Un nodo al fazzoletto per la pista ciclabile!

Venerdì 19 dicembre durante il Consiglio comunale si è discusso anche della modifica al Programma Integrato d’Intervento (o PII), in merito alla convenzione stipulata con Data 4 Italy (azienda francese che sta costruendo nuovi capannoni nell’area di Castelletto). Nella convenzione precedente c’era inizialmente scritto che Data 4 Italy si impegnava a realizzare opere di comune utilità tra le quali la pista ciclo-pedonale di collegamento con il centro del paese; nell’attuale convenzione si dice che ora l’azienda francese realizzerà le opere di riqualificazione concordate all’interno del proprio terreno (quali marciapiede, verde, pista ciclabile interna al comparto, sistemazione della testa del fontanile, ammodernamento del sistema fognario) ad esclusione della pista ciclo pedonale.

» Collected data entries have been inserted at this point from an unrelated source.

Definition drain_job (s : mstate) (row : string * embedding_job) : embeddingJob :=
  let '(id, j) := row in
  mkEmbeddingJob id (default ""%string (live_text s id)) (j_attempts j) (j_provider j) (j_model j) (j_version j).
Definition pendingEmbeddingJobs (limit : Z) (staleBefore : string) (s : mstate) : list embeddingJob :=
  drain_job s <$> sql_limit limit (merge_sort drain_le
    (List.filter (λ row, backlog_row s row && unlocked staleBefore row.2) (map_to_list (ms_jobs s)))).

(** The statements of the drain on one row. *)
Definition reset_job (o : EmbeddingDrainOptions) (now : string) (resetAttempts : bool) (j : embedding_job) : embedding_job :=
  mkJob (j_state j) (if resetAttempts then 0 else j_attempts j) (do_Provider o) (do_Model o) (do_InputVersion o) "" "" now
    (j_revision j) (j_lease_token j) (j_lease_until j) (j_available j) (j_priority j) (j_enqueued j).
Definition locked_job (lockedAt : string) (j : embedding_job) : embedding_job :=
  mkJob (j_state j) (j_attempts j) (j_provider j) (j_model j) (j_version j) (j_last_error j) lockedAt lockedAt
    (j_revision j) (j_lease_token j) (j_lease_until j) (j_available j) (j_priority j) (j_enqueued j).
Definition marked_job (o : EmbeddingDrainOptions) (now state : string) (attempts : Z) (lastError : string) (j : embedding_job) : embedding_job :=
  mkJob state attempts (do_Provider o) (do_Model o) (do_InputVersion o) lastError "" now
    (j_revision j) (j_lease_token j) (j_lease_until j) (j_available j) (j_priority j) (j_enqueued j).
Definition done_job (o : EmbeddingDrainOptions) (now : string) (j : embedding_job) : embedding_job := marked_job o now "done" 0 "" j.
Definition empty_done_job (o : EmbeddingDrainOptions) (now : string) (j : embedding_job) : embedding_job := marked_job o now "done" (j_attempts j) "" j.
Definition rate_limited_job (o : EmbeddingDrainOptions) (now lastError : string) (j : embedding_job) : embedding_job :=
  marked_job o now "pending" (j_attempts j) lastError j.

(** [lockEmbeddingJobs]: the jobs that were still free are claimed. *)
Fixpoint lockEmbeddingJobs (jobs : list embeddingJob) (lockedAt staleBefore : string) (s : mstate) : list embeddingJob * mstate :=
  match jobs with
  | [] => ([], s)
  | job :: rest =>
      let id := ej_MessageID job in
      match ms_jobs s !! id with
      | Some j =>
          if (j_state j =? "pending")%string && unlocked staleBefore j then
            let '(claimed, s) := lockEmbeddingJobs rest lockedAt staleBefore (on_job (locked_job lockedAt) id s) in (job :: claimed, s)
          else lockEmbeddingJobs rest lockedAt staleBefore s
      | None => lockEmbeddingJobs rest lockedAt staleBefore s
      end
  end.

(** The transaction of [storeEmbeddingBatch]; it fails as a whole. *)
Fixpoint store_vectors (o : EmbeddingDrainOptions) (now : string) (dimensions : Z) (jobs : list embeddingJob) (vectors : list vector) (s : mstate)
    : mstate + err :=
  match jobs, vectors with
  | [], _ => inl s
  | _, [] => inl s
  | job :: jobs, v :: vectors =>
      match EncodeEmbeddingVector v with
      | inr e => inr e
      | inl blob =>
          let id := ej_MessageID job in
          let e := mkEmbedding (do_Provider o) (do_Model o) (do_InputVersion o) dimensions blob now in
          store_vectors o now dimensions jobs vectors (on_job (done_job o now) id (upsertEmbedding id e s))
      end
  end.

(** [markEmbeddingJobsFailed] for one job. *)
Definition failed_job (o : EmbeddingDrainOptions) (now lastError : string) (job : embeddingJob) (j : embedding_job) : embedding_job :=
  let attempts := ej_Attempts job + 1 in
  marked_job o now (if maxEmbeddingAttempts <=? attempts then "failed" else "pending") attempts lastError j.

Definition markEmbeddingJobsDone (o : EmbeddingDrainOptions) (now : string) (jobs : list embeddingJob) (s : mstate) : mstate :=
  fold_left (λ s job, on_job (empty_done_job o now) (ej_MessageID job) (deleteMessageEmbeddings (ej_MessageID job) s)) jobs s.
Definition markEmbeddingJobsRateLimited (o : EmbeddingDrainOptions) (now : string) (jobs : list embeddingJob) (cause : err) (s : mstate) : mstate :=
  fold_left (λ s job, on_job (rate_limited_job o now (trimStoredError (Some cause))) (ej_MessageID job) s) jobs s.
Definition markEmbeddingJobsFailed (o : EmbeddingDrainOptions) (now : string) (jobs : list embeddingJob) (cause : err) (s : mstate) : mstate :=
  fold_left (λ s job, on_job (failed_job o now (trimStoredError (Some cause)) job) (ej_MessageID job) s) jobs s.

Definition embeddingFailureRef (o : EmbeddingDrainOptions) (messageID : string) : FailureRef :=
  mkRef "embed_message" "embeddings" "" "" messageID "embedding_identity"
    (do_Provider o ++ "/" ++ do_Model o ++ "/" ++ do_InputVersion o).

Definition withEmbeddingFailureRecord (failure : err) (recordErr : option err) : err :=
  match recordErr with
  | None => failure
  | Some e => EWrap2 "" failure " (record failure ledger: " e ")"
  end.
End embeddings.

(** The store, the failure ledger, the number of answers taken so far from the
    clock and the provider, and, for the interleaving with others, the
    transactions on the store that were committed, in order. *)
Record drain := mkDrain { d_store : mstate; d_failures : ledger; d_tick : nat; d_log : list (mstate → mstate) }.
Definition in_store (f : mstate → mstate) (d : drain) : drain := mkDrain (f (d_store d)) (d_failures d) (d_tick d) (d_log d ++ [f]).

Definition count_skipped (st : EmbeddingDrainStats) : EmbeddingDrainStats :=
  mkDrainStats (st_Processed st + 1) (st_Succeeded st) (st_Failed st) (st_Skipped st + 1) (st_Requeued st) (st_RemainingBacklog st) (st_RateLimited st).
Definition count_failed (n : Z) (st : EmbeddingDrainStats) : EmbeddingDrainStats :=
  mkDrainStats (st_Processed st + n) (st_Succeeded st) (st_Failed st + n) (st_Skipped st) (st_Requeued st) (st_RemainingBacklog st) (st_RateLimited st).
Definition count_succeeded (n : Z) (st : EmbeddingDrainStats) : EmbeddingDrainStats :=
  mkDrainStats (st_Processed st + n) (st_Succeeded st + n) (st_Failed st) (st_Skipped st) (st_Requeued st) (st_RemainingBacklog st) (st_RateLimited st).
Definition count_requeued (n : Z) (st : EmbeddingDrainStats) : EmbeddingDrainStats :=
  mkDrainStats (st_Processed st) (st_Succeeded st) (st_Failed st) (st_Skipped st) (st_Requeued st + n) (st_RemainingBacklog st) (st_RateLimited st).
Definition set_rate_limited (st : EmbeddingDrainStats) : EmbeddingDrainStats :=
  mkDrainStats (st_Processed st) (st_Succeeded st) (st_Failed st) (st_Skipped st) (st_Requeued st) (st_RemainingBacklog st) true.
Definition set_backlog (n : Z) (st : EmbeddingDrainStats) : EmbeddingDrainStats :=
  mkDrainStats (st_Processed st) (st_Succeeded st) (st_Failed st) (st_Skipped st) (st_Requeued st) n (st_RateLimited st).

Section drain.
Context `{EmbedLib} `{ErrorReport}.
Variable clock : nat → Z.
Variable provider : nat → list string → EmbeddingBatch + err.

Definition read_clock (d : drain) : Z * drain := (clock (d_tick d), mkDrain (d_store d) (d_failures d) (S (d_tick d)) (d_log d)).
Definition Embed (inputs : list string) (d : drain) : (EmbeddingBatch + err) * drain :=
  (provider (d_tick d) inputs, mkDrain (d_store d) (d_failures d) (S (d_tick d)) (d_log d)).
(** A call of the ledger, which reads the time itself. *)
Definition in_ledger (f : Z → ledger → option err * ledger) (d : drain) : option err * drain :=
  let '(now, d) := read_clock d in
  let '(e, l) := f now (d_failures d) in (e, mkDrain (d_store d) l (d_tick d) (d_log d)).
(** A transaction that reads the time first. *)
Definition in_store_at (f : string → mstate → mstate) (d : drain) : drain :=
  let '(now, d) := read_clock d in in_store (f (timeLayout now)) d.

Fixpoint recordEmbeddingFailures (o : EmbeddingDrainOptions) (jobs : list embeddingJob) (failure : err) (d : drain) : option err * drain :=
  match jobs with
  | [] => (None, d)
  | job :: rest =>
      match in_ledger (λ now, RecordFailure now (embeddingFailureRef o (ej_MessageID job)) (Some failure)) d with
      | (Some e, d) => (Some e, d)
      | (None, d) => recordEmbeddingFailures o rest failure d
      end
  end.
Lemma answers_for jobs answer n i inputs :
  provider i inputs = inl answer → inputs = ((λ j, capRunes (ej_NormalizedContent j) (do_MaxInputChars o)) <$> jobs) →
  validateEmbeddingBatch answer (length jobs) = inl n →
  Forall2 (λ job v, Answers (identity_of o) (capRunes (ej_NormalizedContent job) (do_MaxInputChars o)) v ∧ n = Z.of_nat (length v)) jobs (Vectors answer).
Proof.
  intros Ep -> [Hlen Hn]%validated. pose proof (Hhonest _ _ _ Ep) as HA. rewrite length_fmap in HA. specialize (HA Hlen).
  apply Forall2_same_length_lookup. split; [done|]. intros k job v Hj Hv. split; [|apply Hn; by eapply list_elem_of_lookup_2].
  eapply (Forall2_lookup_lr _ _ _ k _ v HA); [by rewrite list_lookup_fmap, Hj|done].
Qed.
(* ===== verification/EmbeddingAccount.v ===== *)
(** * The embedding queue accounts for every message

    While all workers and drains use one configuration, each live message whose
    own writes queue embeddings has a job, and the job is done only when the
    message's present text is blank or has its vector: no interleaving makes such
    a message drop out silently, whatever is written to the others. *)
From S2P Require Import Prelude GoTime GoText Errors ChannelScope FailureLedger Rows Receipts Attachments Mentions MessageWrite MessageSafety Runes Embeddings EmbeddingSlots EmbeddingSafety.
Local Open Scope Z_scope.

(** What a job promises for a message with [text] and vectors [vs]. *)
Definition accounts (I : identity) (j : embedding_job) (vs : list embedding) (text : string) : Prop :=
  j_state j = "pending"%string ∨ j_state j = "failed"%string
  ∨ j_state j = "done"%string ∧ (TrimSpace text = ""%string ∨ ∃ e, e ∈ vs ∧ identity_of_vector e = I).

Definition slot_accounted (I : identity) (x : slot) : Prop :=
  ∀ r, x.1.1 = Some r → live r = true → ∃ j, x.1.2 = Some j ∧ accounts I j x.2 (s_normalized r).
(** Every live message that is watched has a job that accounts for it. *)
Definition accounted (watched : string → Prop) (I : identity) (s : mstate) : Prop := ∀ id, watched id → slot_accounted I (slot_of s id).

Definition text_of (s : mstate) (id : string) : option string := s_normalized <$> ms_rows s !! id.

Section writers.
Context {tp : TimeParse} {rp : RawPayloads} {lx : Lexical}.

(** The messages that are [watched], and which of them are direct messages.
    Their writes queue embeddings, do not turn a direct message into one of a
    guild or back, and carry no deletion time that is blank once normalised.
    The writes of other messages are free. *)
Variables (watched : string → Prop) (direct : string → bool).
Definition enqueueing (m : MessageRecord) (o : WriteOptions) : Prop :=
  watched (r_ID m) →
  EnqueueEmbedding o = true ∧ (r_GuildID m =? "@me")%string = direct (r_ID m) ∧ (r_DeletedAt m = ""%string ∨ normalizeStoredTime (r_DeletedAt m) ≠ ""%string).

Definition mutation_enqueues (m : MessageMutation) : Prop := enqueueing (mm_Record m) (mm_Options m).
Inductive archive_step (s : mstate) : mstate → Prop :=
  | ArchiveBatch now cs ms : Forall mutation_enqueues ms → archive_step s (snd (upsertMessages now cs ms s))
  | ArchiveSingle now m o : enqueueing m o → archive_step s (snd (upsertMessageWithOptions now m o s))
  | ArchiveDelete now guild chan id event verify : archive_step s (snd (markMessageDeleted now guild chan id event verify s)).

Lemma archive_slots s s' : archive_step s s' → slots_step enqueueing s s'.
Proof.
  assert (Hsame : ∀ m o, enqueueing m o → ∀ r, r_ID r = r_ID m → r_GuildID r = r_GuildID m → r_DeletedAt r = r_DeletedAt m → enqueueing r o)
    by (unfold enqueueing; by intros m o Hm r -> -> ->).
  intros [now cs ms Hall|now m o Hm|now g c id ev v]; [|apply slots_single; by apply Hsame|apply slots_delete].
  apply slots_batch. rewrite Forall_forall in Hall. intros m Hm. apply Hsame. by apply Hall.
Qed.

Section slots.
Variables (I : identity) (id : string).

Definition at_home (x : slot) : Prop := ∀ r, x.1.1 = Some r → (s_guild r =? "@me")%string = direct id.
Hypothesis Hwatched : watched id.

Lemma pending_accounts (now : Z) (c : bool) (j : option embedding_job) (vs : list embedding) (text : string) : accounts I (pending_job now c j) vs text.
Proof. left. by destruct j. Qed.

Lemma slot_pending (row : option storedMessage) (now : Z) (c : bool) (j : option embedding_job) : slot_accounted I (row, Some (pending_job now c j), []).
Proof. intros r _ _. eexists. split; [done|]. apply pending_accounts. Qed.

Lemma slot_dead (row : option storedMessage) (job : option embedding_job) (vs : list embedding) : (∀ r, row = Some r → live r = false) → slot_accounted I (row, job, vs).
Proof. intros Hd r Hr Hl. rewrite (Hd r Hr) in Hl. done. Qed.

Lemma written_home now m row : s_guild (written_row now m row) = r_GuildID m.
Proof. unfold written_row. by destruct (text_parts_of m row). Qed.
Lemma written_deleted_of now m row : s_deleted (written_row now m row) = deleted_of m row.
Proof. unfold written_row. by destruct (text_parts_of m row). Qed.

Lemma write_slot_accounted now m o x :
  r_ID m = id → enqueueing m o → at_home x → slot_accounted I x → at_home (write_slot now m o x) ∧ slot_accounted I (write_slot now m o x).
Proof.
  intros Hid Hen Hh Hx. destruct Hen as (He & Hg & Hd); [by rewrite Hid|]. destruct x as [[row job] vs]. rewrite Hid in Hg.
  assert (Hhome : (s_guild (written_row now m row) =? "@me")%string = direct id) by (by rewrite written_home).
  unfold write_slot. set (changed := match slot_text _ with Some p => _ | None => _ end). rewrite He. cbn [negb andb]. rewrite andb_false_r.
  match goal with |- context [match MessageFTSRowID (r_ID m) with Some _ => _ | None => ?k end] => set (kept := k) end.
  assert (at_home kept ∧ slot_accounted I kept) as Hkept.
  { unfold kept. destruct (String.eqb_spec (r_GuildID m) "@me") as [Hme|Hme]; cbn [negb andb].
    - split; [by intros r [= <-]|]. apply slot_dead. intros r [= <-]. unfold live. rewrite written_home, Hme. by rewrite andb_false_r.
    - destruct row as [st|], job as [j|]; try (split; [by intros r [= <-]|apply slot_pending]).
      destruct changed eqn:Ech; [split; [by intros r [= <-]|apply slot_pending]|]. split; [by intros r [= <-]|].
      intros r [= <-] Hl. cbn [fst snd] in *. unfold changed in Ech. cbn in Ech. propify. destruct (Hx st eq_refl) as (j' & [= <-] & Ha).
      { unfold live in *. rewrite written_home, written_deleted_of in Hl. propify. rewrite (Hh st eq_refl), <- Hg. apply andb_true_iff. split; [|done].
        apply String.eqb_eq. revert H. unfold deleted_of. by destruct (String.eqb_spec (normalizeStoredTime (r_DeletedAt m)) ""). }
      exists j. split; [done|]. rewrite written_text, <- Ech. done. }
  destruct (MessageFTSRowID (r_ID m)); [|exact Hkept]. destruct (String.eqb_spec (r_DeletedAt m) "") as [E|E]; cbn [negb]; [exact Hkept|].
  destruct Hd as [Hd|Hd]; [done|]. split; [by intros r [= <-]|]. apply slot_dead. intros r [= <-]. unfold live. rewrite written_deleted_of. unfold deleted_of.
  apply String.eqb_neq in Hd. by rewrite Hd, Hd.
Qed.

Lemma slot_step_accounted x y :
  slot_step enqueueing id x y → at_home x → slot_accounted I x → at_home y ∧ slot_accounted I y.
Proof.
  intros [now m o z Hid Hp Hw|now|now|Hd] Hh Hx.
  - destruct Hw as [|st Hst _|]; [done| |by apply write_slot_accounted]. destruct x as [[row job] vs]. cbn in Hst. subst row. unfold refresh_slot.
    destruct job as [j|]; [done|]. destruct (_ && _); [|done]. split; [by intros r [= <-]; apply Hh|apply slot_pending].
  - destruct x as [[[r|] job] vs]; [|done]. split; [intros r' [= <-]; by apply (Hh r)|]. intros r' [= <-] Hl. by apply (Hx r).
  - split; [intros r; cbn; destruct x as [[[r0|] job] vs]; [|done]; intros [= <-]; by apply (Hh r0)|]. apply slot_dead. intros r.
    destruct x as [[[r0|] job] vs]; [|done]. intros [= <-]. unfold live. cbn. by rewrite timeLayout_nonempty.
  - split; [done|]. apply slot_dead. intros r Hr. unfold live. by rewrite (proj2 (String.eqb_neq _ _) (Hd r Hr)).
Qed.

(** A lease that is still there after a write is of a text that is too. *)
Definition slot_lease (x : slot) : string := match slot_job x with Some j => j_lease_token j | None => "" end.

Lemma slot_step_text x y :
  slot_step enqueueing id x y → direct id = false → slot_lease y ≠ ""%string → slot_text y = slot_text x.
Proof.
  intros [now m o z Hid Hen Hw|now|now|Hd] Hme Hl; [|by destruct x as [[[r|] job] vs]|done|done].
  destruct Hen as (He & Hg & _); [by rewrite Hid|].
  destruct x as [[row job] vs]. destruct Hw as [|st Hst _|]; [done| |].
  - cbn in Hst. subst row. unfold refresh_slot. destruct job; [done|]. by destruct (_ && _).
  - unfold write_slot in *. set (changed := match slot_text _ with Some p => _ | None => _ end) in *.
    rewrite He in *. rewrite Hid in Hg. rewrite Hg, Hme in *. cbn [negb andb] in *. rewrite andb_false_r in *.
    assert (Hp : ∀ v, slot_lease (Some (written_row now m row), Some (pending_job now (EmbeddingCatchUp o) job), v) = ""%string) by (intros v; apply pending_lease).
    destruct row as [st|], job as [j|]; try (exfalso; destruct (MessageFTSRowID (r_ID m)), (r_DeletedAt m =? "")%string; by rewrite ?Hp in Hl).
    destruct changed eqn:Ech; [exfalso; destruct (MessageFTSRowID (r_ID m)), (r_DeletedAt m =? "")%string; by rewrite ?Hp in Hl|].
    unfold changed in Ech. cbn in Ech. propify. destruct (MessageFTSRowID (r_ID m)), (r_DeletedAt m =? "")%string; cbn; by rewrite written_text, Ech.
Qed.
End slots.

Lemma archive_accounted I s s' :
  archive_step s s' → (∀ id, watched id → at_home id (slot_of s id)) → accounted watched I s →
  (∀ id, watched id → at_home id (slot_of s' id)) ∧ accounted watched I s'.
Proof.
  intros Hs%archive_slots Hh Ha. assert (∀ id, watched id → at_home id (slot_of s' id) ∧ slot_accounted I (slot_of s' id)) as H; [|split; intros id Hid; by apply H].
  intros id Hid. specialize (Hs id). specialize (Hh id Hid). specialize (Ha id Hid). induction Hs as [|x y z Hxy _ IH]; [done|].
  destruct (slot_step_accounted I id Hid _ _ Hxy Hh Ha). by apply IH.
Qed.

Lemma archive_texts s s' id :
  archive_step s s' → watched id → direct id = false → lease_of s' id ≠ ""%string → lease_of s' id = lease_of s id ∧ text_of s' id = text_of s id.
Proof.
  intros Hs%archive_slots Hid Hme. specialize (Hs id).
  change (lease_of s' id) with (slot_lease (slot_of s' id)). change (lease_of s id) with (slot_lease (slot_of s id)).
  change (text_of s' id) with (slot_text (slot_of s' id)). change (text_of s id) with (slot_text (slot_of s id)).
  induction Hs as [|x y z Hxy _ IH]; [done|]. intros Hl. destruct (IH Hl) as [-> ->].
  assert (slot_lease y ≠ ""%string) as Hy by (intros E; destruct (IH Hl) as [Hz _]; congruence).
  split; [|by eapply slot_step_text]. unfold slot_lease in *. destruct (slot_step_lease _ _ _ _ Hxy) as [->|E]; [done|]. by destruct (slot_job y).
Qed.
End writers.

Section worker.
Context `{EmbedLib} `{ErrorReport}.
Variables (Answers : identity → string → vector → Prop) (I : identity) (watched : string → Prop) (direct : string → bool).
Abbreviation accounted := (accounted watched I).

(** ** The steps of the worker on a slot *)

Lemma accounted_one s s' id :
  (∀ i, i ≠ id → slot_of s' i = slot_of s i) → (watched id → slot_accounted I (slot_of s' id)) → accounted s → accounted s'.
Proof. intros Ho Hi Ha i Hw. destruct (decide (i = id)) as [->|Hne]; [by apply Hi|]. rewrite Ho by done. by apply Ha. Qed.

Lemma slot_on_job f id s i : slot_of (on_job f id s) i = if decide (i = id) then (ms_rows s !! i, f <$> ms_jobs s !! i, vectors s i) else slot_of s i.
Proof. unfold slot_of. cbn. case_decide as E; [subst; by rewrite lookup_alter_eq|by rewrite lookup_alter_ne]. Qed.
Lemma slot_delete_job id s i : slot_of (delete_job id s) i = if decide (i = id) then (ms_rows s !! i, None, vectors s i) else slot_of s i.
Proof. unfold slot_of. cbn. case_decide as E; [subst; by rewrite lookup_delete_eq|by rewrite lookup_delete_ne]. Qed.
Lemma slot_upsert id e s i : slot_of (upsertEmbedding id e s) i = if decide (i = id) then (ms_rows s !! i, ms_jobs s !! i, put_embedding e (vectors s i)) else slot_of s i.
Proof. unfold slot_of. rewrite vectors_upsert. case_decide as E; [by subst|done]. Qed.

(** A job that gains no promise. *)
Definition modest (f : embedding_job → embedding_job) : Prop :=
  ∀ j, j_state (f j) = j_state j ∨ j_state (f j) = "pending"%string ∨ j_state (f j) = "failed"%string.

Lemma modest_accounts f j vs text : modest f → accounts I j vs text → accounts I (f j) vs text.
Proof. intros Hf. unfold accounts. destruct (Hf j) as [->|[->| ->]]; auto. Qed.

Lemma accounted_job f id s : modest f → accounted s → accounted (on_job f id s).
Proof.
  intros Hf Ha. apply (accounted_one s _ id); [intros i Hi; by rewrite slot_on_job, decide_False| |done]. rewrite slot_on_job, decide_True by done.
  intros Hw r Hr Hl. destruct (Ha id Hw r Hr Hl) as (j & Hj & Hacc). cbn in *. rewrite Hj. exists (f j). split; [done|]. by apply modest_accounts.
Qed.

Lemma accounted_fmap f s : modest f → accounted s → accounted (with_jobs (f <$> ms_jobs s) s).
Proof.
  intros Hf Ha id Hw r Hr Hl. destruct (Ha id Hw r Hr Hl) as (j & Hj & Hacc). cbn in *. rewrite lookup_fmap, Hj. exists (f j). split; [done|]. by apply modest_accounts.
Qed.

(** A job that is done, with its reason. *)
Lemma accounted_done f id vs s s' :
  (∀ i, i ≠ id → slot_of s' i = slot_of s i) → slot_of s' id = (ms_rows s !! id, f <$> ms_jobs s !! id, vs) → (∀ j, j_state (f j) = "done"%string) →
  (watched id → ∀ r, ms_rows s !! id = Some r → live r = true → TrimSpace (s_normalized r) = ""%string ∨ ∃ e, e ∈ vs ∧ identity_of_vector e = I) →
  accounted s → accounted s'.
Proof.
  intros Ho Hs Hd Hwhy Ha. apply (accounted_one s _ id); [done| |done]. rewrite Hs. intros Hw r Hr Hl. cbn [fst snd] in *.
  destruct (Ha id Hw r Hr Hl) as (j & Hj & _). cbn in Hj. rewrite Hj. exists (f j). split; [done|]. right. right. split; [apply Hd|by apply Hwhy].
Qed.
Definition drain_clock (i : nat) : Z := 1000 + Z.of_nat i.
Lemma drain_clears_the_backlog_witness :
  EmbeddingBacklog two_messages = 2
  ∧ ∃ st d', DrainEmbeddingJobs drain_clock (λ _, constant_provider) live_options (mkDrain two_messages empty_ledger 0 []) = (None, st, d') ∧ backlog (d_store d') = [].
Proof.
  split; [by vm_compute|].
  destruct (drain_clears_the_backlog drain_clock (λ _, constant_provider) live_options (mkDrain two_messages empty_ledger 0 []) (λ _, constant_serves))
    as (st & d' & H & _ & _ & Hb & _); [|vm_compute; discriminate|exists st, d'; split; [exact H|exact Hb]].
  assert (Forall (λ row, j_locked row.2 = ""%string ∧ 0 <= j_attempts row.2) (backlog two_messages)) as Hall.
  { assert (backlog two_messages = [("11"%string, pending_job 4 false None); ("10"%string, pending_job 3 false None)]
      ∨ backlog two_messages = [("10"%string, pending_job 3 false None); ("11"%string, pending_job 4 false None)]) as [-> | ->]
      by (first [left; vm_compute; reflexivity|right; vm_compute; reflexivity]); repeat constructor; done. }
  intros id j Hin. rewrite Forall_forall in Hall. by apply (Hall (id, j)).
Defined.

Come? Ma è proprio quest’opera e la sua realizzazione che interessano particolarmente ai cittadini perché è attesa da anni!

L’amministrazione ha voluto ribadire durante il Consiglio che la variazione al progetto non significa che la pista ciclabile non si farà, ma se mai, che la sua realizzazione potrebbe anche costare di meno se fatta direttamente dal Comune e non dalla Data 4 Italy (sfruttando quindi il ribasso d’asta). Quello che noi non vorremmo è ritrovarci in una situazione (diffusa) in cui “ribasso d’asta” si traduce spesso in un ribasso della qualità di tale opera. Infatti se è pur vero che un “ribasso” consente una realizzazione più economica, è altrettanto vero che non si può escludere un aumento nel tempo delle spese di manutenzione.

Per queste considerazioni e a causa dell’oppo­sizione fatta alla modifica del PII, l’attuale Amministrazione ci ha accusato di essere noi quelli contrari alla realizzazione di tale opera. Cari signori del PD, questa lettura “facile” non aiuta i cittadini a capire le reali motivazioni che guidano le nostre azioni. Ci domandiamo: volere che si obblighi la Data 4 Italy a costruire la pista ciclabile è non volere la pista ciclabile? Altre argomentazioni presentate dai consiglieri del PD affermavano che i lavori della pista sarebbero partiti solo dopo l’acquisizione dei terreni. Ci domandiamo ancora: quando saranno acquistate queste aree? Quale termine temporale ci garantirà con certezza una data di inizio lavori? Ricordiamo che la precedente imponeva di iniziare i lavori entro sei mesi dalla cessione delle aree acquistate dal Comune.

Sareb­be più facile ammettere, vista la situazione in cui versa il bilancio comunale, che la modifica al progetto serva per fare cassa ed avere soldi per poter acquisire i terreni (risorse decisamente inferiori all’intera spesa per realizzare la pista).
Ma siamo certi che con il patto di stabilità e i continui tagli da parte del governo centrale ai Comuni, l’anno prossimo siano stanziati davvero i fondi per comprare i terreni e realizzare la pista?
Non ce ne vogliano gli attuali governanti, ma queste non ci sembrano domande da gufi o populisti; ci sembrano dubbi legittimi da cittadini che ormai troppe volte si sono sentiti fare promesse non mantenute, dubbi di citta­dini che vogliono fortemente vedere realizzato qualcosa nei tempi e nelle modalità concordate, che era parte integrante del programma elettorale di questi signori!

Un altro dubbio legittimo ci arriva dall’altra “oppo­sizione”, quell’opposizione che spesso e volentieri parla contro ma vota a favore, che sembra preoccupata di “far pagare meno tasse per i cittadini”, ma poi fa tutt’altro…
In conclusione ci viene da pensare che effettivamente questi soldi servano per fare cassa ed evitare lo sforamento del patto di stabilità. C’è il fondato rischio che anche per l’anno prossimo ci sentiremo dire l’ormai ripetuta e abusata scusa del “non ci sono i fondi… il patto di stabilità ci soffoca…” e che quindi la pista ciclabile rimarrà l’ennesimo progetto sulla carta (la loro) e niente più.

Già perché dopo aver promesso ai cittadini (pagina 21 del programma elettorale del PD) la pista ciclabile, il 19 dicembre 2014 abbiamo ricevuto un’altra promessa da parte dell’am­mini­strazione che la pista ciclabile tra Settimo e Castelletto si farà. Noi, che non siamo gufi, ci facciamo il nodo al fazzoletto un po’ come Striscia la notizia e vi terremo informati sull’evolversi della situazione.